• _TASK DIRECTIONS_
If a line in the records below holds the word "else", copy it.

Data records
##############################
Definition columns : list (DataTableColumn KeyRow keys_event) :=
  [Column (js "keyid") [Text (js "Key ID")] keyid_cell (Some (js "align-top max-w-[220px]"))
     (Some (js "whitespace-nowrap")) (Some (λ row, jsval_of (alias_or_id row)));
   Column (js "created") [Text (js "Created")] (λ row, [Text (formatDate (k_created_at row))])
     (Some (js "font-mono text-xs whitespace-nowrap")) None
     (Some (λ row, jsval_of (k_created_at row)));
   Column (js "lastused") [Text (js "Last used")] lastused_cell
     (Some (js "font-mono text-xs whitespace-nowrap")) None
     (Some (λ row, jsval_of (k_last_used row)));
   Column (js "expires") [Text (js "Expires")]
     (λ row, [Text match k_expires row with None => js "Never" | e => formatDate e end])
     (Some (js "font-mono text-xs whitespace-nowrap")) None
     (Some (λ row, jsval_of (k_expires row)));
   Column (js "limits") [Text (js "TPM / RPM")] limits_cell
     (Some (js "font-mono text-xs whitespace-nowrap")) (Some (js "whitespace-nowrap"))
     (Some (λ row, jsnum_of (k_tpm_limit row)));
   Column (js "status") [Text (js "Status")]
     (λ row, let '(label, variant) := statusFor row now in
             [El "Badge" [("variant", AStr variant)] [] [Text (label_text label)]])
     None None (Some (λ row, JNumber (num_of_Z (STATUS_RANK (statusFor row now).1))))].

Definition row_actions (row : KeyRow) : list (node keys_event) :=
  [El "DropdownMenu" [] []
    [El "DropdownMenuTrigger" [("data-slot", AStr (js "key-menu"));
                               ("aria-label", AStr (js "More actions"))] [] [];
     El "DropdownMenuContent" [] []
       (when (unmanaged row)
          [El "DropdownMenuItem" [("disabled", ABool true); ("data-slot", AStr (js "key-unmanaged"))]
             [] [Text (js "Managed externally")];
           El "DropdownMenuSeparator" [] [] []] ++
        [El "DropdownMenuItem" [("data-slot", AStr (js "key-toggle-block"))]
           [("onSelect", ToggleBlock (default [] (k_id row)) (negb (flag (k_blocked row))))]
           [Text (if flag (k_blocked row) then js "Enable key" else js "Disable key")]] ++
        when (negb (unmanaged row))
          [El "DropdownMenuSeparator" [] [] [];
           El "DropdownMenuItem" [("data-slot", AStr (js "key-delete"))]
             [("onSelect", OnDelete row)] [Text (js "Revoke key")]])]].

(** The rows shown, and the count on the toggle. *)
Definition shown_rows (allRows : list KeyRow) (showExternal : bool) : list KeyRow :=
  if showExternal then allRows else List.filter (λ k, negb (isExternal (Some k))) allRows.

Definition externalCount (allRows : list KeyRow) : Z :=
  Z.of_nat (length (List.filter (λ k, isExternal (Some k)) allRows)).

(** The state of the keys query. *)
Inductive keys_query := Pending | Failed | Loaded (rows : list KeyRow).

Definition table_props (rows : list KeyRow) : DataTableProps KeyRow keys_event :=
  TableProps columns rows (λ row, default [] (k_id row))
    (Some [El "div" [("data-slot", AStr (js "keys-table-empty"))] []
             [El "p" [] [] [Text (js "No API Keys")];
              El "p" [] [] [Text (js "You have no virtual keys yet. Create one to get started.")]]])
    (Some row_actions)
    (Some (λ row, if flag (k_blocked row) then Some (js "opacity-40") else Some []))
    (Some [Text (js "Action")]) None (Some (TableSort (js "created") Desc)).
##############################
• _TASK OUTPUT_
           [Text (if flag (k_blocked row) then js "Enable key" else js "Disable key")]] ++
  if showExternal then allRows else List.filter (λ k, negb (isExternal (Some k))) allRows.
    (Some (λ row, if flag (k_blocked row) then Some (js "opacity-40") else Some []))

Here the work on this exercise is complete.